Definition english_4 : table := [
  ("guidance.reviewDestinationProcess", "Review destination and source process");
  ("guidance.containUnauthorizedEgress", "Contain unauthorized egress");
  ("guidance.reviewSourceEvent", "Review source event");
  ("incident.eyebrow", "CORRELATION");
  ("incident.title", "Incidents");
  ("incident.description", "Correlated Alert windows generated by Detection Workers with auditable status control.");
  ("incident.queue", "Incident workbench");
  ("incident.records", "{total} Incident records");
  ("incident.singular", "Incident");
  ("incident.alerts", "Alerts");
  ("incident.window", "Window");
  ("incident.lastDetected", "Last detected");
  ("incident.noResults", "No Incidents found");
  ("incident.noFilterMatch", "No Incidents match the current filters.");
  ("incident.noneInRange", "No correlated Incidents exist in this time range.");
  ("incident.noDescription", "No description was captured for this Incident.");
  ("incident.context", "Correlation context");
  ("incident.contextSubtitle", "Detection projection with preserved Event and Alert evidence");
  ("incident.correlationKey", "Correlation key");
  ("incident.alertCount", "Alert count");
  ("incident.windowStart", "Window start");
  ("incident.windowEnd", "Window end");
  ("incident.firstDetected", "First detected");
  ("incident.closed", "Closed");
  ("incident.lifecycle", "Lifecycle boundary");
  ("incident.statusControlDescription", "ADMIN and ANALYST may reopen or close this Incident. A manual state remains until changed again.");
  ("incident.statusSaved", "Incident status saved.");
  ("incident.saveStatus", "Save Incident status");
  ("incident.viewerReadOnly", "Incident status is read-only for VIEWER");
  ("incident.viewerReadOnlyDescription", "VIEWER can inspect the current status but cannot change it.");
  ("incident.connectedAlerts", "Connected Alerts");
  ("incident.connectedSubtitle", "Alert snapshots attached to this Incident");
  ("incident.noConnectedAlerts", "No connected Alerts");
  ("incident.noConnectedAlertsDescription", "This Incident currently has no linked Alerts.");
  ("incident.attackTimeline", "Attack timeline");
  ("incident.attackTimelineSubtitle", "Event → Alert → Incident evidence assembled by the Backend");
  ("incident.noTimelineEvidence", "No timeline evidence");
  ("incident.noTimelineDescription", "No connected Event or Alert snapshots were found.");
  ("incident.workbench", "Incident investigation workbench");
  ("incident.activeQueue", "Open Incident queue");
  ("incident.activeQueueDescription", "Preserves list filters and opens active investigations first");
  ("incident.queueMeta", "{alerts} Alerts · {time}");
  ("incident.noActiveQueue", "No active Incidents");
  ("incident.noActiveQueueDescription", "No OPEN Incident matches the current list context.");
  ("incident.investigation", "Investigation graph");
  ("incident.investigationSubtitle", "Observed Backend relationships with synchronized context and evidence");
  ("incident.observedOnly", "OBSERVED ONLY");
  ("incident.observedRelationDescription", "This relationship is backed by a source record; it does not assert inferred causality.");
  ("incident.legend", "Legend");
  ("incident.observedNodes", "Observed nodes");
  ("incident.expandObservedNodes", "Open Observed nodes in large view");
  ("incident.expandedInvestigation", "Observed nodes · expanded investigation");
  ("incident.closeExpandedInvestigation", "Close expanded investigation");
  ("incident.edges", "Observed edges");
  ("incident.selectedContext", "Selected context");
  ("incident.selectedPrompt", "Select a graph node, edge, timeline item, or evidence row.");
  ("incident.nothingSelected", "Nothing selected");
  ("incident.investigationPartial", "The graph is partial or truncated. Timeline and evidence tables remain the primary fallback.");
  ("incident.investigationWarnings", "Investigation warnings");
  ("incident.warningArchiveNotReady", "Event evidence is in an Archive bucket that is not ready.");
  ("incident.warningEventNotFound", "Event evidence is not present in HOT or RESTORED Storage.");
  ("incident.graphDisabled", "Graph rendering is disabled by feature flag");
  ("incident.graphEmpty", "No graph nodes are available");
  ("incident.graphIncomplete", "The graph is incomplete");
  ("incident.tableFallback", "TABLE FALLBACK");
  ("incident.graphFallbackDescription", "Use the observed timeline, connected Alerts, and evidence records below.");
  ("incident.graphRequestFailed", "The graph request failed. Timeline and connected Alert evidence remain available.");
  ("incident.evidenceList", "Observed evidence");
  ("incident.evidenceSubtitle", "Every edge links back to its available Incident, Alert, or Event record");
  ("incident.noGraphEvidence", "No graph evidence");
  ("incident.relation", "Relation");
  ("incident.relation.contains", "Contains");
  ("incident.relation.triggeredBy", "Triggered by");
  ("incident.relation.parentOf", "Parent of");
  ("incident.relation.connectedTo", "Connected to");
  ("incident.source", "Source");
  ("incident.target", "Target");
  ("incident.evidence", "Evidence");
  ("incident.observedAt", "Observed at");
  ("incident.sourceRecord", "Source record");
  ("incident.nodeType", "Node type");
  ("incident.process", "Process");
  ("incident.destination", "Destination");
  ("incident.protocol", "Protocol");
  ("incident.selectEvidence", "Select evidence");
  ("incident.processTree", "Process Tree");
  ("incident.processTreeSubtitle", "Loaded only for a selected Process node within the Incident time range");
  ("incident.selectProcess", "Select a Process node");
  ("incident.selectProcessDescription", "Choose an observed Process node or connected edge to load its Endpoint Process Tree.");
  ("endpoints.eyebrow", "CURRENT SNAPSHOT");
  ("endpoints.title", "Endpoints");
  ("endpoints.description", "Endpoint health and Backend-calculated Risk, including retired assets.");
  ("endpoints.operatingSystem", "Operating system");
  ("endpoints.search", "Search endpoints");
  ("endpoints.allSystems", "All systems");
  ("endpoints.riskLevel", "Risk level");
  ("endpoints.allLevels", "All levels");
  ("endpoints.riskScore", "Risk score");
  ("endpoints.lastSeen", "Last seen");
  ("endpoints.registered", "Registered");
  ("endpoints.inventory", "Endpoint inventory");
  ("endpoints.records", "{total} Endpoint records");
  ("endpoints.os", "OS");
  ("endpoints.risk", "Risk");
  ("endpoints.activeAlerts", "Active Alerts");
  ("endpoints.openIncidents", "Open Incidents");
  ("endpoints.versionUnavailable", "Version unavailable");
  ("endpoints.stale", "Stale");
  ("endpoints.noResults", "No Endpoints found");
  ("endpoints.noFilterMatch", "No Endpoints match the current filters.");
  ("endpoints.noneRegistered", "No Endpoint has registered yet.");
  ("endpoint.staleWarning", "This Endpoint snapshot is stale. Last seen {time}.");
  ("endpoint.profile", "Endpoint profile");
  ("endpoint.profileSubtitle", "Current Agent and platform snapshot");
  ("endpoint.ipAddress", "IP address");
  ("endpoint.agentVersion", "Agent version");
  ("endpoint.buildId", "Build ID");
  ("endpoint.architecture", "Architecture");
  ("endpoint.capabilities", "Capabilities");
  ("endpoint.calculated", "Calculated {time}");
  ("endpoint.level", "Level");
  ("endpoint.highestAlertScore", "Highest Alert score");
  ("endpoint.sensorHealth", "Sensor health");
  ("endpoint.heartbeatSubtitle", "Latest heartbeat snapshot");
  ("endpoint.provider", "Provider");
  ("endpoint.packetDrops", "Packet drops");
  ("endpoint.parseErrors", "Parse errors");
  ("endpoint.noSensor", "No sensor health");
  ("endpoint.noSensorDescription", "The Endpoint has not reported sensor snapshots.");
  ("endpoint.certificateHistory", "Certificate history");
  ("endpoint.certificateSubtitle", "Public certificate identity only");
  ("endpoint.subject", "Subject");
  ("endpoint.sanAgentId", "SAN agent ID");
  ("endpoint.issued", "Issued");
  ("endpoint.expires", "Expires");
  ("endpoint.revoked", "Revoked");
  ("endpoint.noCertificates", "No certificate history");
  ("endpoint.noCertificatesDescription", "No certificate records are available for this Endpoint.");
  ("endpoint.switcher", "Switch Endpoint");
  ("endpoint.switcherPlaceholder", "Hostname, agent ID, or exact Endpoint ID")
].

——

▶ [Your objective] What lines in the listing above hold the string "Detection"? List them.

▶ [Written response]
  ("incident.description", "Correlated Alert windows generated by Detection Workers with auditable status control.");
  ("incident.contextSubtitle", "Detection projection with preserved Event and Alert evidence");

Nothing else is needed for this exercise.